Em relação ao segundo ponto, não há dúvida que tem havido uma enorme falta de coordenação, quer a nível interno, quer europeu. Como já tenho dito, nada disto era inevitável se tivesse havido preparação e se se tivesse ouvido a ciência. Mas passados tantos meses, não se entende que continuemos a navegar à vista, sem conhecer taxas de prevalência, sem capacidade de análise das cadeias de transmissão e sem testes de larga escala, sejam de antigénio ou genéticos. A nível nacional é urgente criar um organismo, mesmo que temporário, que tenha legitimidade, autoridade e flexibilidade institucional para coordenar os sistemas de informação em saúde e agregar e analisar os dados gerados, sejam do SNS24 ou dos sistemas de identificação de contactos. Este organismo terá de incluir a melhor investigação que se faz no país e ser a semente para futuros sistemas de informação ao nível dos desafios do século XXI, coordenados internacionalmente.
É como se não quisessemos aceitar que a realidade mudou e achássemos que ignorando a crise ela deixe de existir
A responsabilidade é agora nossa
Estamos numa corrida contra o tempo, mas parece que estamos só a correr atrás do prejuízo. Os próximos meses vão ser críticos para que se consiga manter a distribuição coordenada das vacinas, enquanto se monitoriza o aparecimento de novas variantes. Vai ser preciso amplificar e alterar a rede de testes e testar a eficácia de apenas uma dose da vacina que, a confirmar-se, poderá duplicar rapidamente o número de vacinados. Para além de definir prioridades em termos de idade ou grupos de risco, é preciso que se vacinem comunidades inteiras e recolher informação-chave sobre a duração da imunidade e os níveis de vacinação necessários para se conseguir a tão esperada imunidade de grupo. Será necessário apoiar investigação multidiscplinar que permita responder às crises (económica, social, de saúde mental, de confiança) que enfrentamos.

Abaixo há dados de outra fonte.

(* ===== verification/RtrSpec.v ===== *)
(** * The RPKI-to-Router codec: round trip, totality, framing

    What is written is read back whatever the reads are cut into; reading any
    octets ends with a message or an error. *)
From S2P Require Import Prelude Wire BgpLs Attrs BgpLsAttr Rtr.

(** ** Well-formed messages *)
Definition prefix_pdu_ok (address_size : nat) (m : PrefixPdu) : Prop :=
  u8 (pp_flags m) /\ u8 (pp_prefix_length m) /\ u8 (pp_max_length m) /\
  0 <= pp_prefix m < 256 ^ Z.of_nat address_size /\ u32 (pp_asn m).

(** Fields in the width of their types, texts in UTF-8, and no more octets
    than a reader takes.  An empty erroneous PDU is written as no PDU. *)
Definition rtr_ok (m : RtrMessage) : Prop :=
  match m with
  | MSerialNotify m => u16 (sn_session_id m) /\ u32 (sn_serial m)
  | MSerialQuery m => u16 (sq_session_id m) /\ u32 (sq_serial m)
  | MResetQuery | MCacheReset => True
  | MCacheResponse m => u16 (cr_session_id m)
  | MIpv4Prefix m => prefix_pdu_ok 4 m
  | MIpv6Prefix m => prefix_pdu_ok 16 m
  | MEndOfData m => u16 (ed_session_id m) /\ u32 (ed_serial m) /\ u32 (ed_refresh_interval m) /\ u32 (ed_retry_interval m) /\
      u32 (ed_expire_interval m)
  | MRouterKey k => u8 (rk_flags k) /\ length (rk_subject_key_identifier k) = 20%nat /\ u32 (rk_asn k)
  | MErrorReport r => er_erroneous_pdu r <> Some [] /\ utf8_ok (er_error_text r) = true
  end /\ Z.of_nat (length (rtr_serialize m)) <= RTR_MAX_MESSAGE_SIZE.

Lemma rtr_type_from_code t : rtr_type_from_u8 (rtr_type_code t) = Some t.
Proof. by destruct t. Qed.
Lemma rtr_error_from_code e : rtr_error_from_u16 (rtr_error_code e) = Some e.
Proof. by destruct e. Qed.

(** ** The header *)
Definition rtr_frame (t : RtrMessageType) (session_id : Z) (body : list Z) : list Z :=
  [RTR_VERSION; rtr_type_code t] ++ be_bytes 2 session_id ++ be_bytes 4 (Z.of_nat (8 + length body)) ++ body.

Lemma rtr_serialize_frame m : rtr_serialize m = rtr_frame (rtr_parts m).1.1 (rtr_parts m).1.2 (rtr_parts m).2.
Proof.
  unfold rtr_serialize, rtr_frame, RTR_HEADER_SIZE. destruct (rtr_parts m) as [[t sid] body]. cbn [fst snd].
  change (2 ^ 32) with (256 ^ Z.of_nat 4). by rewrite be_bytes_mod.
Qed.

Lemma length_rtr_frame t sid body : length (rtr_frame t sid body) = (8 + length body)%nat.
Proof. unfold rtr_frame. rewrite !length_app, !length_be_bytes. done. Qed.

Lemma read_frame t sid body tail :
  u16 sid -> Z.of_nat (8 + length body) <= RTR_MAX_MESSAGE_SIZE ->
  rtr_from_bytes (rtr_frame t sid body ++ tail) =
    (msg ← parse_body t (Z.shiftr sid 8) sid (Z.of_nat (8 + length body)) body; Ok (msg, (8 + length body)%nat)).
Proof.
  intros Hsid Hlen. unfold RTR_MAX_MESSAGE_SIZE in Hlen. set (n := (8 + length body)%nat) in *.
  assert (0 <= Z.of_nat n < 256 ^ Z.of_nat 4) as Hn by (change (256 ^ Z.of_nat 4) with 4294967296; lia).
  assert (length (rtr_frame t sid body ++ tail) = (n + length tail)%nat) as Hl by (rewrite length_app, length_rtr_frame; done).
  unfold rtr_from_bytes, RTR_HEADER_SIZE. rewrite Hl.
  destruct (Nat.ltb_spec (n + length tail) 8); [lia|].
  assert (rtr_frame t sid body ++ tail = [RTR_VERSION; rtr_type_code t] ++ be_bytes 2 sid ++ be_bytes 4 (Z.of_nat n) ++ body ++ tail) as E
    by (unfold rtr_frame; by rewrite <- !app_assoc).
  rewrite E. change (index ([RTR_VERSION; rtr_type_code t] ++ ?l) 0) with (Ok (E := RtrParseError) RTR_VERSION).
  cbn [mbind outcome_bind]. rewrite Z.eqb_refl. cbn [negb].
  change (index ([RTR_VERSION; rtr_type_code t] ++ ?l) 1) with (Ok (E := RtrParseError) (rtr_type_code t)). cbn [mbind outcome_bind].
  rewrite (read_be_app [RTR_VERSION; rtr_type_code t] 2 sid) by done. cbn [mbind outcome_bind].
  rewrite (app_assoc [RTR_VERSION; rtr_type_code t]), (read_be_app _ 4 (Z.of_nat n)) by done. cbn [mbind outcome_bind].
  destruct (Z.ltb_spec (Z.of_nat n) 8); [lia|]. unfold RTR_MAX_MESSAGE_SIZE.
  destruct (Z.ltb_spec 65536 (Z.of_nat n)); [lia|]. cbn [orb].
  destruct (Z.ltb_spec (Z.of_nat (n + length tail)) (Z.of_nat n)); [lia|]. rewrite rtr_type_from_code.
  rewrite Nat2Z.id. rewrite (app_assoc (_ ++ _)), slice_app by (done || lia). cbn [mbind outcome_bind].
  assert (index (E := RtrParseError) ((([RTR_VERSION; rtr_type_code t] ++ be_bytes 2 sid) ++ be_bytes 4 (Z.of_nat n)) ++ body ++ tail) 2
    = Ok (Z.shiftr sid 8)) as ->; [|done].
  unfold u16 in Hsid. unfold index. cbn. rewrite Z.shiftr_div_pow2 by done. f_equal.
  change (2 ^ 8) with 256. apply Z.mod_small. split; [apply Z.div_pos; lia|apply Z.div_lt_upper_bound; lia].
Qed.
Definition session_eta (s : CacheSession) : CacheSession :=
  mkSession (se_config s) (se_session_id s) (se_serial_number s) (se_refresh_interval s) (se_retry_interval s) (se_expire_interval s)
    (se_reconnect_delay s) (se_local_vrps s) (se_syncing s) (se_pending_announced s) (se_pending_withdrawn s)
    (se_refresh_deadline s) (se_expire_deadline s).
Definition with_session_id v s := ltac:(update_field session_eta se_session_id v s).
Definition with_serial_number v s := ltac:(update_field session_eta se_serial_number v s).
Definition with_refresh_interval v s := ltac:(update_field session_eta se_refresh_interval v s).
Definition with_retry_interval v s := ltac:(update_field session_eta se_retry_interval v s).
Definition with_expire_interval v s := ltac:(update_field session_eta se_expire_interval v s).
Definition with_reconnect_delay v s := ltac:(update_field session_eta se_reconnect_delay v s).
Definition with_local_vrps v s := ltac:(update_field session_eta se_local_vrps v s).
Definition with_syncing v s := ltac:(update_field session_eta se_syncing v s).
Definition with_pending_announced v s := ltac:(update_field session_eta se_pending_announced v s).
Definition with_pending_withdrawn v s := ltac:(update_field session_eta se_pending_withdrawn v s).
Definition with_refresh_deadline v s := ltac:(update_field session_eta se_refresh_deadline v s).
Definition with_expire_deadline v s := ltac:(update_field session_eta se_expire_deadline v s).

Definition session_new (config : RtrCacheConfig) (now : Z) : CacheSession :=
  let refresh_interval := default DEFAULT_REFRESH_INTERVAL (cc_refresh_interval config) in
  let retry_interval := default DEFAULT_RETRY_INTERVAL (cc_retry_interval config) in
  let expire_interval := default DEFAULT_EXPIRE_INTERVAL (cc_expire_interval config) in
  mkSession config None None refresh_interval retry_interval expire_interval 1 ∅ false ∅ ∅
    (now + refresh_interval) (now + expire_interval).

Inductive SessionResult := SrShutdown | SrDisconnected | SrFatalError.

(** What a session does: messages it writes, events it sends. *)
Inductive SessionOutput := Write (m : RtrMessage) | Tell (e : CacheEvent).

(** The new state, the outputs, and the result when the session stops. *)
Definition handled : Type := CacheSession * list SessionOutput * option SessionResult.
Definition continue (s : CacheSession) (out : list SessionOutput) : handled := (s, out, None).
Definition stop (s : CacheSession) (out : list SessionOutput) (r : SessionResult) : handled := (s, out, Some r).

Definition has_serial (s : CacheSession) : bool := match se_serial_number s with Some _ => true | None => false end.
Definition reset_session (s : CacheSession) : CacheSession := with_serial_number None (with_session_id None s).

Definition build_query (s : CacheSession) : RtrMessage :=
  match se_session_id s, se_serial_number s with
  | Some session_id, Some serial => MSerialQuery (mkSerialQuery session_id serial)
  | _, _ => MResetQuery
  end.

(** The characters of an error text. *)
Definition text_bytes (t : string) : list Z := map (fun c => Z.of_nat (Ascii.nat_of_ascii c)) (String.list_ascii_of_string t).

Definition send_error_report (code : RtrErrorCode) (text : list Z) : list SessionOutput :=
  [Write (MErrorReport (mkErrorReport code None text))].

(** A failed write of the report changes nothing else. *)
Definition protocol_error (s : CacheSession) (ok : bool) (code : RtrErrorCode) (text : string) : handled :=
  stop (reset_session s) (if ok then send_error_report code (text_bytes text) else []) SrDisconnected.

(** [make_ip_network]: the text of an address and a length, parsed back. *)
Definition make_ip_network_v4 (addr prefix_len : Z) : option IpNetwork :=
  if 32 <? prefix_len then None else Some (V4 (mkV4 addr prefix_len)).
Definition make_ip_network_v6 (addr prefix_len : Z) : option IpNetwork :=
  if 128 <? prefix_len then None else Some (V6 (mkV6 addr prefix_len)).

(** ** Messages *)
Definition handle_msg_serial_notify (s : CacheSession) (ok : bool) (notify : SerialNotify) : handled :=
  let newer :=
    match se_serial_number s with
    | Some our_serial => bool_decide (serial_cmp our_serial (sn_serial notify) = Lt)
    | None => true
    end in
  if negb newer then continue s []
  else if negb ok then stop (reset_session s) [] SrDisconnected
  else continue (with_syncing false s) [Write (build_query s)].

Definition handle_msg_cache_response (s : CacheSession) (ok : bool) (resp : CacheResponse) : handled :=
  let mismatch := match se_session_id s with Some expected => negb (cr_session_id resp =? expected) | None => false end in
  if mismatch then protocol_error s ok CorruptData "session ID mismatch"
  else
    let s := match se_session_id s with Some _ => s | None => with_session_id (Some (cr_session_id resp)) s end in
    if se_syncing s then protocol_error s ok CorruptData "CacheResponse while sync already in progress"
    else continue (with_pending_withdrawn ∅ (with_pending_announced ∅ (with_syncing true s))) [].

Definition handle_msg_prefix (s : CacheSession) (ok : bool) (announcement : bool) (vrp : option Vrp) : handled :=
  if negb (se_syncing s) then protocol_error s ok CorruptData "prefix PDU outside of sync cycle"
  else
    match vrp with
    | None => continue s []
    | Some vrp =>
        if announcement then
          if bool_decide (vrp ∈ se_pending_announced s)
          then protocol_error s ok DuplicateAnnouncementReceived "duplicate announcement in sync cycle"
          else
            let s := with_pending_announced ({[vrp]} ∪ se_pending_announced s) s in
            if has_serial s && bool_decide (vrp ∈ se_local_vrps s)
            then protocol_error s ok DuplicateAnnouncementReceived "duplicate announcement of existing VRP"
            else continue s []
        else if negb (has_serial s)
        then protocol_error s ok CorruptData "withdrawal in reset response, expected announcements only"
        else if negb (bool_decide (vrp ∈ se_local_vrps s))
        then protocol_error s ok WithdrawalOfUnknownRecord "withdrawal of unknown record"
        else continue (with_pending_withdrawn ({[vrp]} ∪ se_pending_withdrawn s) s) []
    end.

Definition handle_msg_end_of_data (s : CacheSession) (now : Z) (ok : bool) (eod : EndOfData) : handled :=
  if negb (se_syncing s) then protocol_error s ok CorruptData "EndOfData outside of sync cycle"
  else
    let s := with_syncing false s in
    let '(refresh, retry, expire) := get_timers eod in
    let s := with_refresh_interval (default refresh (cc_refresh_interval (se_config s))) s in
    let s := with_retry_interval (default retry (cc_retry_interval (se_config s))) s in
    let s := with_expire_interval (default expire (cc_expire_interval (se_config s))) s in
    let s :=
      if negb (has_serial s) then with_local_vrps (se_pending_announced s) s
      else with_local_vrps ((se_local_vrps s ∪ se_pending_announced s) ∖ se_pending_withdrawn s) s in
    let s := with_serial_number (Some (ed_serial eod)) s in
    let s := with_pending_withdrawn ∅ (with_pending_announced ∅ s) in
    let batch := mkBatch (cc_address (se_config s)) (ed_session_id eod) (ed_serial eod) (se_local_vrps s) in
    let s := with_refresh_deadline (now + se_refresh_interval s) s in
    let s := with_expire_deadline (now + se_expire_interval s) s in
    continue s [Tell (Batch batch)].

Definition handle_msg_error_report (s : CacheSession) (report : ErrorReport) : handled :=
  match er_error_code report with
  | NoDataAvailable => continue s []
  | _ => stop s [] SrFatalError
  end.

Definition handle_msg_cache_reset (s : CacheSession) (ok : bool) : handled :=
  let s := reset_session (with_local_vrps ∅ s) in
  if negb ok then stop s [] SrDisconnected else continue (with_syncing false s) [Write MResetQuery].

(** [CacheSession::handle_message] *)
Definition handle_message (s : CacheSession) (now : Z) (ok : bool) (msg : RtrMessage) : handled :=
  match msg with
  | MSerialNotify notify => handle_msg_serial_notify s ok notify
  | MCacheResponse resp => handle_msg_cache_response s ok resp
  | MIpv4Prefix pfx =>
      handle_msg_prefix s ok (is_announcement pfx)
        (option_map (fun prefix => mkVrp prefix (pp_max_length pfx) (pp_asn pfx)) (make_ip_network_v4 (pp_prefix pfx) (pp_prefix_length pfx)))
  | MIpv6Prefix pfx =>
      handle_msg_prefix s ok (is_announcement pfx)
        (option_map (fun prefix => mkVrp prefix (pp_max_length pfx) (pp_asn pfx)) (make_ip_network_v6 (pp_prefix pfx) (pp_prefix_length pfx)))
  | MEndOfData eod => handle_msg_end_of_data s now ok eod
  | MCacheReset => handle_msg_cache_reset s ok
  | MErrorReport report => handle_msg_error_report s report
  | MRouterKey _ | MResetQuery | MSerialQuery _ => continue s []
  end.

(** ** The loop of a connection *)
Inductive SessionEvent :=
  | Received (msg : RtrMessage)
  | ReadFailed (e : RtrReadError)
  | RefreshTimer
  | ExpireTimer
  | ShutdownSignal.

Section session.
(** The text of a parse error, as [Debug] prints it. *)
Variable debug_parse_error : RtrParseError -> list Z.

Definition handle_read_failed (s : CacheSession) (ok : bool) (e : RtrReadError) : handled :=
  match e with
  | REof | RIo => stop s [] SrDisconnected
  | RParse err => stop s (if ok then send_error_report CorruptData (debug_parse_error err) else []) SrFatalError
  | RMessageTooLarge _ => stop s [] SrFatalError
  end.

Definition handle_refresh (s : CacheSession) (now : Z) (ok : bool) : handled :=
  let rearm s := with_refresh_deadline (now + se_refresh_interval s) s in
  match se_session_id s, se_serial_number s with
  | Some session_id, Some serial =>
      if negb ok then stop s [] SrDisconnected
      else continue (rearm (with_syncing false s)) [Write (MSerialQuery (mkSerialQuery session_id serial))]
  | _, _ => continue (rearm s) []
  end.

Definition handle_expire (s : CacheSession) (now : Z) : handled :=
  let s := with_local_vrps ∅ s in
  continue (with_expire_deadline (now + se_expire_interval s) s) [Tell (CacheExpired (cc_address (se_config s)))].

(** One round of the loop of [CacheSession::run_session]. *)
Definition session_step (s : CacheSession) (now : Z) (ok : bool) (event : SessionEvent) : handled :=
  match event with
  | Received msg => handle_message s now ok msg
  | ReadFailed e => handle_read_failed s ok e
  | RefreshTimer => handle_refresh s now ok
  | ExpireTimer => handle_expire s now
  | ShutdownSignal => stop s [] SrShutdown
  end.

(** The loop, until it returns or the events end. *)
Fixpoint session_loop (s : CacheSession) (events : list (Z * bool * SessionEvent)) : handled :=
  match events with
  | [] => continue s []
  | (now, ok, event) :: rest =>
      match session_step s now ok event with
      | (s, out, Some r) => stop s out r
      | (s, out, None) => let '(s, out', r) := session_loop s rest in (s, out ++ out', r)
      end
  end.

A comunidade científica portuguesa é forte e capaz, não há razão para ficar à espera que outros o façam por nós.
Seria então de esperar que a presidência portuguesa tivesse identificado esta coordenação e investigação de ponta como centrais. No entanto, ler as prioridades nacionais da Presidência Portuguesa da União Europeia, particularmente em relação à Ciência e Investigação, é deprimente. Não só se limita à agenda inconsequente do costume, como há uma chocante ausência de menções à investigação fundamental que nos trouxe até aqui, mas também ao Centro de Prevenção e Controlo de Doenças Europeu. Não existe sequer uma ideia clara de combate concertado à pandemia (mas tem uma secção só dedicada ao espaço, com o actual Ministério para a Ciência, Tecnologia e Ensino Superior a defender que serão satélites a proteger-nos do vírus). É como se não quisessemos aceitar que a realidade mudou e achássemos que ignorando a crise ela deixe de existir. Não podemos permitir que a completa vacuidade da actual política científica nos faça perder a oportunidade de usar a presidência portuguesa da UE2021 para conseguir uma agenda ambiciosa de investigação e mitigação de doenças a nível europeu. Se Portugal não consegue ou não quer reforçar a agenda nacional neste domínio, seguramente não terá isso na agenda europeia. É de uma liderança forte e com visão que precisamos, é nossa a responsabilidade de mostrar que é possível.